EmotionalSupportHyena · 18/04/2023 09:40

mixedrecycling · 18/04/2023 09:36

I don't think it does justify exploitation.

I can imagine some scenarios where no-one is exploited, but are making informed choices about their body.

Unfortunately coercive relationships exist within families and even the most well intended surrogacy can agreements break down resulting in split families and irreparably broken relationships.

There is no way to legislate for that.

tigger2022 · 18/04/2023 09:40

It's so untrue that people don't care about the pain of infertility, it's that people don't agree that it justifies literally any methods of procuring a genetically-related baby.

Helleofabore · 18/04/2023 09:40

"Adults in a position to make an informed choice - e.g. to help a close relative - should be able to make that choice."

And who is going to provide the depth of questioning to identify whether or not that close relative is being emotionally coerced, and it might not even be deliberate emotional coercion?
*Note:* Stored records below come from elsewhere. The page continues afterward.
(** The characters outside ASCII that [(?i)] folds to an ASCII letter, in
    UTF-8: U+017F (long s), U+0131 (dotless i), U+0130 (I with a dot above)
    and U+212A (the Kelvin sign). *)
Definition folded_letters : list (string * ascii) :=
  [ (String "197" (String "191" ""), "s");
    (String "196" (String "177" ""), "i");
    (String "196" (String "176" ""), "i");
    (String "226" (String "132" (String "170" "")), "k") ]%char.

Fixpoint fold_letter (letters : list (string * ascii)) (s : string)
    : option (ascii * string) :=
  match letters with
  | [] => None
  | (v, a) :: letters' =>
      match Str.strip_prefix v s with
      | Some s' => Some (a, s')
      | None => fold_letter letters' s
      end
  end.

(** The character at the head of [s], folded for [(?i)], and the text
    after it: one of the four letters above, or else a byte with its ASCII
    case folded. *)
Definition fold_head (s : string) : option (ascii * string) :=
  match fold_letter folded_letters s with
  | Some r => Some r
  | None =>
      match s with
      | String c s' => Some (Str.lower_ascii c, s')
      | "" => None
      end
  end.

(** Match one character of a literal at the head of [s]. *)
Definition lit_char (ic : bool) (a : ascii) (s : string) : option string :=
  if ic then
    match fold_head s with
    | Some (c, s') => if Ascii.eqb (Str.lower_ascii a) c then Some s' else None
    | None => None
    end
  else
    match s with
    | String c s' => if Ascii.eqb a c then Some s' else None
    | "" => None
    end.

(** Match literal text at the head of [s]; the rest of [s] on success. *)
Fixpoint lit_match (ic : bool) (text s : string) : option string :=
  match text with
  | "" => Some s
  | String a text' =>
      match lit_char ic a s with
      | Some s' => lit_match ic text' s'
      | None => None
      end
  end.

Definition hi_allows (hi : option nat) : bool :=
  match hi with Some 0 => false | _ => true end.

Section Matcher.
Context {R : Type}.
Variable ic : bool.
Variable subject : string.

(** Greedy bounded repetition of a character class: take one more
    character when possible, and fall back to stopping here. [mid] tells
    that a character has just been taken: the continuation bytes at the
    head of [s] belong to it, and are passed over with it. *)
Fixpoint rep_match (cls : ascii → bool) (mid : bool) (lo : nat) (hi : option nat)
    (s : string) (k : string → option R) : option R :=
  let stop := match lo with 0 => k s | S _ => None end in
  match s with
  | String c s' =>
      if mid && Str.is_cont c then rep_match cls true lo hi s' k
      else if cls c && hi_allows hi then
        match rep_match cls true (pred lo) (pred <$> hi) s' k with
        | Some r => Some r
        | None => stop
        end
      else stop
  | "" => stop
  end.
(** * Noise scheduler with grid-based noise adaptation

    A shallow embedding of the [NoiseScheduler] class of
    [example_papers/grid_based_noise_adaptation/run_4.py] and the properties
    its specification states about it.

    Number model.  The program computes on float32 tensors; here every
    tensor entry is a real number ([R]) and the arithmetic is exact.  What
    is proved is therefore the behaviour of the formulas of the program in
    exact arithmetic: rounding, overflow, underflow and NaN are outside the
    model.  Python integers (sizes, timesteps, cell indices) are [Z].

    Tensor model.  A one-dimensional tensor is a [list R], a batch of 2D
    points (shape (N, 2)) a [list (R * R)], a grid (shape (T, n, n)) a
    [list (list (list R))], an index tensor a [list Z].  Operations that
    PyTorch can refuse (an index out of range, shapes that do not broadcast,
    a negative size) return an exception in the [result] type. *)

From Stdlib Require Import String Reals Lra Lia ZArith Bool List.
Import ListNotations.
Open Scope R_scope.

(** ** Exceptions and the two monads of the model *)

Inductive exn : Type :=
| ValueError (msg : string)
| RuntimeError (msg : string)
| IndexError (msg : string).

Inductive result (A : Type) : Type :=
| Ok (a : A)
| Raise (e : exn).

Arguments Ok {A} a.
Arguments Raise {A} e.

Definition rbind {A B} (c : result A) (k : A -> result B) : result B :=
  match c with
  | Ok a => k a
  | Raise e => Raise e
  end.

Declare Scope result_scope.
Delimit Scope result_scope with result.
Notation "x <- c ;; k" := (rbind c (fun x => k))
  (at level 61, c at next level, right associativity) : result_scope.

Fixpoint mapM {A B} (f : A -> result B) (l : list A) : result (list B) :=
  match l with
  | [] => Ok []
  | a :: l' =>
      (b <- f a ;;
       bs <- mapM f l' ;;
       Ok (b :: bs))%result
  end.

(** ** The part of PyTorch the scheduler uses *)

Module Torch.

Definition tensor1 := list R.
Definition points := list (R * R).
Definition tensor3 := list (list (list R)).
Definition index_tensor := list Z.

(** [a[i]] for a Python integer [i]: a negative index counts from the
    end, anything outside [-len, len) raises [IndexError]. *)
Definition getitem {A} (a : list A) (i : Z) : result A :=
  let n := Z.of_nat (length a) in
  let j := if (i <? 0)%Z then (i + n)%Z else i in
  if ((0 <=? j) && (j <? n))%Z then
    match nth_error a (Z.to_nat j) with
    | Some v => Ok v
    | None => Raise (IndexError "index out of range")
    end
  else Raise (IndexError "index out of range").

(** [a[idx]] for an index tensor [idx]: one lookup per entry. *)
Definition gather {A} (a : list A) (idx : index_tensor) : result (list A) :=
  mapM (getitem a) idx.

Fixpoint zip_with {A B C} (f : A -> B -> C) (xs : list A) (ys : list B) : list C :=
  match xs, ys with
  | x :: xs', y :: ys' => f x y :: zip_with f xs' ys'
  | _, _ => []
  end.

(** Broadcasting of a binary elementwise operation along the leading
    dimension: equal sizes pair up, a size of one is repeated, any other
    combination is a shape error. *)
Definition broadcast {A B C} (f : A -> B -> C) (xs : list A) (ys : list B)
  : result (list C) :=
  if (length xs =? length ys)%nat then Ok (zip_with f xs ys)
  else match xs, ys with
       | [x], _ => Ok (map (f x) ys)
       | _, [y] => Ok (map (fun x => f x y) xs)
       | _, _ => Raise (RuntimeError "The size of tensor a must match the size of tensor b")
       end.

(** [torch.linspace(start, end, steps)]: [steps] points, the i-th being
    [start + i * (end - start) / (steps - 1)]; a negative [steps] is
    refused. For [steps = 1] the only point is [start]. *)
Definition linspace (start end_ : R) (steps : Z) : result tensor1 :=
  if (steps <? 0)%Z then Raise (RuntimeError "number of steps must be non-negative")
  else
    let n := Z.to_nat steps in
    Ok (map (fun i => start + INR i * ((end_ - start) / (INR n - 1))) (seq 0 n)).

(** [torch.cumprod(a, axis=0)]: running products. *)
Fixpoint cumprod_from (acc : R) (a : tensor1) : tensor1 :=
  match a with
  | [] => []
  | x :: a' => acc * x :: cumprod_from (acc * x) a'
  end.

Definition cumprod (a : tensor1) : tensor1 := cumprod_from 1 a.

(** [a[:-1]] *)
Definition drop_last (a : tensor1) : tensor1 := removelast a.

(** [F.pad(a, (1, 0), value=v)]: one entry [v] in front. *)
Definition pad_left (v : R) (a : tensor1) : tensor1 := v :: a.

(** [torch.ones(d0, d1, d2)]; a negative dimension is refused. *)
Definition ones (d0 d1 d2 : Z) : result tensor3 :=
  if ((d0 <? 0) || (d1 <? 0) || (d2 <? 0))%Z
  then Raise (RuntimeError "Trying to create tensor with negative dimension")
  else Ok (repeat (repeat (repeat 1 (Z.to_nat d2)) (Z.to_nat d1)) (Z.to_nat d0)).

(** [torch.clamp(v, lo, hi)] on one entry: [min(max(v, lo), hi)]. *)
Definition clamp (v lo hi : R) : R := Rmin (Rmax v lo) hi.

(** [.long()] on one entry: conversion to an integer truncates toward
    zero. *)
Definition long (v : R) : Z := if Rle_dec 0 v then Zfloor v else Zceil v.

(** [v.clip(lo)] on one entry. *)
Definition clip_min (v lo : R) : R := Rmax v lo.

(** [g[t, i, j]] with three index tensors: they are broadcast to one
    shape and one entry is read per position. Index tensors that do not
    broadcast are an [IndexError]. *)
Definition getitem3 (g : tensor3) (tij : Z * Z * Z) : result R :=
  let '(t, i, j) := tij in
  (plane <- getitem g t ;;
   row <- getitem plane i ;;
   getitem row j)%result.

Definition broadcast_indices {A B} (xs : list A) (ys : list B) : result (list (A * B)) :=
  match broadcast pair xs ys with
  | Ok l => Ok l
  | Raise _ =>
      Raise (IndexError "shape mismatch: indexing tensors could not be broadcast together")
  end.

Definition gather3 (g : tensor3) (t i j : index_tensor) : result tensor1 :=
  (ti <- broadcast_indices t i ;;
   tij <- broadcast_indices ti j ;;
   mapM (getitem3 g) tij)%result.

(** Elementwise arithmetic between tensors of the shapes the scheduler
    combines: (N,1) with (N,2), (N,2) with (N,1) and (N,2) with (N,2). *)
Definition mul_col_points (s : tensor1) (x : points) : result points :=
  broadcast (fun c p => (c * fst p, c * snd p)) s x.

Definition mul_points_col (x : points) (s : tensor1) : result points :=
  broadcast (fun p c => (fst p * c, snd p * c)) x s.

Definition add_points (x y : points) : result points :=
  broadcast (fun p q => (fst p + fst q, snd p + snd q)) x y.

Definition sub_points (x y : points) : result points :=
  broadcast (fun p q => (fst p - fst q, snd p - snd q)) x y.

(** Elementwise arithmetic between one-dimensional tensors. *)
Definition mul1 (a b : tensor1) : result tensor1 := broadcast Rmult a b.
Definition div1 (a b : tensor1) : result tensor1 := broadcast Rdiv a b.

(** A zero-dimensional tensor (one number) times a batch of points. *)
Definition scale_points (c : R) (x : points) : points :=
  map (fun p => (c * fst p, c * snd p)) x.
Considering the stories of even wonderfully close sisters suffering irreparable damage to their relationship over surrogacy, I think it is beginning to become clear that there are very few scenarios where this will work. And what is true for those 'close relatives' now, may be not true in the future as they process their experiences.

mixedrecycling · 18/04/2023 09:42

EmotionalSupportHyena · 18/04/2023 09:40

Unfortunately coercive relationships exist within families and even the most well intended surrogacy can agreements break down resulting in split families and irreparably broken relationships.

There is no way to legislate for that.

The same for donating a kidney

Helleofabore · 18/04/2023 09:42

mixedrecycling · 18/04/2023 09:39

I think the two are comparable, so we'll have to agree to differ.

It's about adults making a choice over their body. There needs to be regulation to assess whether the adults involved ARE making an informed choice, and those regulations should be rigorous.

You think that having a surrogate carry a child for someone is life saving?

lifeturnsonadime · 18/04/2023 09:42

I keep thinking about the 'it's hard being an adoptive parent' angle on being pro-surrogacy on the basis that adoptive children are damaged goods.

There is no guarantee that a baby conceived by surrogacy will be perfect either, what happens if the scans show birth defects? Are they legally obligated to carry on with the process in those circumstances?

I know there was an Austrailian case with a down syndrome baby who ended up cared for by the birth mother in the end, but what happens if the IPs reject the child as not perfect?

Whiskeypowers · 18/04/2023 09:44

summerpoolandsun · 18/04/2023 09:35

This ☝️☝️☝️

You clearly have no understanding whatsoever of infertility or the pain women are going through on that journey. Do you think any infertile woman wants another woman to carry their child for them??! Who the fuck would choose that. Infertility is one of the toughest journeys you can go on, and having other women shitting on you and judging you for a medical condition is just twisted

You have very naive views about surrogacy if you think the individuals who want another woman to carry a child for them are either a) infertile or b)a woman.

it is also not remotely twisted to find surrogacy a morally as well as ethically repugnant “solution” to childlessness when the impact upon the birth mother and baby are likely to be tremendously damaging both physically and psychologically.

mixedrecycling · 18/04/2023 09:44

Helleofabore · 18/04/2023 09:42

You think that having a surrogate carry a child for someone is life saving?

No, but I think women should be able to decide what they do with their own body.

There needs to be protection against exploitation. But also if a woman decides to carry a child on behalf on someone else, knowing the risks, they I think they should be able to.

I wouldn't want to, I wouldn't think many would. But just as I wouldn't tell another woman that they should or shouldn't have an abortion, I wouldn't tell them they shouldn't have a baby.

tigger2022 · 18/04/2023 09:45

At the time of signing "consent" it is quite literally impossible to know how you will feel towards a hypothetical child you give birth to that doesn't even exist. When that baby is real and a part of you it's no wonder so many mums change their minds.